The crew had hoped to continue their journey after resting and completing some repairs to their boat.
But after a few days on the island Gregory and three crew mates made a decision not to continue.
“By that point we started to realise how bad our feet were and we were actually being injured,” he said. “I didn’t want to take any more risks. There were safety risks and I did not want to carry on.
“The top military guy on the island agreed it was not a good idea to carry on. For me and the other guys that was a relief.
“It was an exceptional experience, dangerous, exciting and nerve-wracking but really positive and amazing fun.”
Two weeks after arriving on Jan Mayen, the crew were picked up and travelled for two days back to northern Norway before they went their separate ways.

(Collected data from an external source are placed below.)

Lemma omap_all_run (l : gmap N LogEntry) k a :
  (∀ i e, l !! i = Some e → le_index e = i) →
  (∀ i, a ≤ i → i < a + N.of_nat k → is_Some (l !! i)) →
  let es := omap (λ i, l !! i) ((λ d, a + N.of_nat d) <$> seq 0 k) in
  run_from a es ∧ length es = k ∧
  ∀ d e, es !! d = Some e → l !! (a + N.of_nat d) = Some e.
Proof.
  revert a. induction k as [|k IH]; intros a Hidx Hall; cbn zeta; [done|].
  assert ((λ d, a + N.of_nat d) <$> seq 0 (S k) = a :: ((λ d, a + 1 + N.of_nat d) <$> seq 0 k)) as ->.
  { cbn [seq]. rewrite fmap_cons, N.add_0_r, <-fmap_S_seq, <-list_fmap_compose. f_equal.
    apply list_fmap_ext. intros. cbn. lia. }
  destruct (Hall a) as [e He]; [lia..|]. cbn [omap list_omap]. rewrite He.
  destruct (IH (a + 1) Hidx) as (Hrun & Hlen & Hlook).
  { intros i Hlo Hhi. apply Hall; lia. }
  assert (∀ d, a + 1 + N.of_nat d = a + N.of_nat (S d)) as Hsucc by lia.
  split_and!.
  - cbn [run_from]. split; [by apply Hidx|done].
  - cbn. by f_equal.
  - intros [|d] x; cbn.
    + intros [= <-]. by rewrite N.add_0_r.
    + intros Hx. rewrite <-Hsucc. by apply Hlook.
Qed.

Lemma sent_by_request vl pi pt es :
  view_ok vl → well_formed vl → lv_snap_index vl ≤ pi → sent_by vl pi pt es →
  request_ok pi es ∧ Forall wire_ok es ∧
  (pi ≤ lv_last_index vl → pi + N.of_nat (length es) = lv_last_index vl) ∧
  (∀ e, e ∈ es → lv_log vl !! le_index e = Some e) ∧
  (∀ i, pi < i → i ≤ lv_last_index vl → ∃ e, e ∈ es ∧ lv_log vl !! i = Some e).
Proof.
  intros Hok Hwf Hsnap [_ ->]. unfold lv_range, u64_range.
  set (k := N.to_nat _).
  destruct (omap_all_run (lv_log vl) k (pi + 1)) as (Hrun & Hlen & Hlook).
  { intros i e He. by apply (vo_log _ Hok). }
  { intros i Hlo Hhi. apply (wf_present vl i Hwf); lia. }
  set (es := omap _ _) in *.
  assert (∀ e, e ∈ es → lv_log vl !! le_index e = Some e) as Hin.
  { intros e [d Hd]%list_elem_of_lookup_1. pose proof (Hlook _ _ Hd) as He.
    by destruct (vo_log _ Hok _ _ He) as [-> _]. }
  split_and!.
  - split; [done|]. apply list.Forall_forall. intros e He%Hin. by eapply wf_terms.
  - apply list.Forall_forall. intros e He%Hin. by apply (vo_log _ Hok) in He as [_ ?].
  - lia.
  - done.
  - intros i Hlo Hhi.
    destruct (lookup_lt_is_Some_2 es (N.to_nat (i - (pi + 1)))) as [e He]; [lia|].
    exists e. split; [by eapply list_elem_of_lookup_2|].
    rewrite <-(Hlook _ _ He). f_equal. lia.
Qed.

(** An accepted request makes the follower's log match every log that both
    the leader's and its own matched, and equal to the leader's over its
    whole length. *)
Lemma installed_matches vl v v' pi pt es :
  view_ok vl → well_formed vl → uncompacted vl → well_formed v → uncompacted v →
  sent_by vl pi pt es → consistent v pi pt → installed pi es v v' → matches vl v →
  (∀ j, 0 < j → j ≤ lv_last_index vl → lv_log v' !! j = lv_log vl !! j) ∧
  ∀ w, matches vl w → matches v w → matches v' w.
Proof.
  intros Hok Hwl Hul Hwf Hu Hsent Hcons [Hwf' Hpre Hent Horig Hlast Htail] Hm.
  unfold uncompacted in *.
  destruct (sent_by_request vl pi pt es Hok Hwl ltac:(lia) Hsent) as (_ & _ & Hlen & Hes & Hcover).
  destruct Hsent as [-> _].
  (* the anchor, and all before it, agree *)
  assert (pi ≤ lv_last_index vl ∧ ∀ j, 0 < j → j ≤ pi → lv_log v !! j = lv_log vl !! j) as [Hpl Hanchor].
  { unfold consistent in Hcons. destruct (N.eqb_spec pi 0) as [->|Hne]; [split; lia|].
    apply Is_true_true, andb_true_iff in Hcons as [Hle%N.leb_le Ht%N.eqb_eq].
    destruct (proj2 (wf_present v pi Hwf ltac:(lia)) Hle) as [x Hx].
    rewrite (term_at_entry v pi x) in Ht by (done || lia). pose proof (wf_terms v Hwf _ _ Hx).
    unfold term_at in Ht. rewrite (proj2 (N.eqb_neq pi 0) Hne), Hul in Ht.
    rewrite (proj2 (N.eqb_neq pi 0) Hne) in Ht.
    destruct (lv_log vl !! pi) as [y|] eqn:Hy; cbn in Ht; [|lia]. split.
    - apply (wf_present vl pi Hwl); [lia|by eexists].
    - intros j Hj Hji. symmetry. by eapply (Hm pi y x). }
  assert (∀ j, 0 < j → j ≤ lv_last_index vl → lv_log v' !! j = lv_log vl !! j) as Hfull.
  { intros j Hj Hjl. destruct (N.le_gt_cases j pi) as [Hle|Hgt].
    { rewrite Hpre by done. auto. }
    destruct (Hcover j Hgt Hjl) as (e & He & Hej). rewrite Hej.
    pose proof (Hes e He) as Hee.
    assert (le_index e = j) as Hidx by (by destruct (vo_log _ Hok _ _ Hej)).
    destruct (Hent e He ltac:(lia)) as (x & Hx & Ht). rewrite Hidx in Hx.
    rewrite Hx. destruct (Horig _ _ Hx) as [Hvx|[Hxe Hxj]].
    - rewrite <-Hvx, <-Hej. symmetry. by eapply (Hm j e x).
    - rewrite <-Hej, <-(Hes x Hxe). by rewrite Hxj. }
  split; [done|]. intros w Hlw Hvw i x y Hx Hy Ht j Hj Hji.
  destruct (N.le_gt_cases i (lv_last_index vl)) as [Hle|Hgt].
  - rewrite Hfull by lia. rewrite Hfull in Hx by lia. by eapply (Hlw i x y).
  - rewrite (Htail i) in Hx |- * by (lia || (rewrite ?Hx; eauto)). by eapply (Hvw i x y).
Qed.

Gregory was reunited with his family at Heathrow airport where they were waiting for him.
“They all came to pick me up,” he said. “Seeing them put it all into perspective. I realised my kids didn’t care what I had done, they just wanted me at home.
“I want to be home and do fun things with them to make their lives interesting and exciting and give them opportunities. There’s no point giving them a story to tell if they don’t get to experience it for themselves.”
But looking back he is proud of what he achieved. Throughout the trip he saw a variety of bird life, whales and seals.
It was a particular highlight for Gregory, who loves exploring the woodland round his home with his children and harbours ambitions to be a wildlife presenter.
“Every now and then a whale would pop up,” he said. “Sometimes you would see them shooting from their blowhole. They weren’t really bothered by us.
“They could be feeding and you would row past them slowly, slowly and then watch them as we rowed away.”
Gregory is now planning write a book about exploring the outdoors with young children, based on some of his own experiences.
This is on top of continuing to do motivational speaking, which helps him pay the household bills.
Gregory said: “I’m persevering with speaking about my Olympic journey and eventual success and now I can talk about this as there are definitely some life lessons as well as being a quite an interesting story.”
And he could always show them that picture of his hands.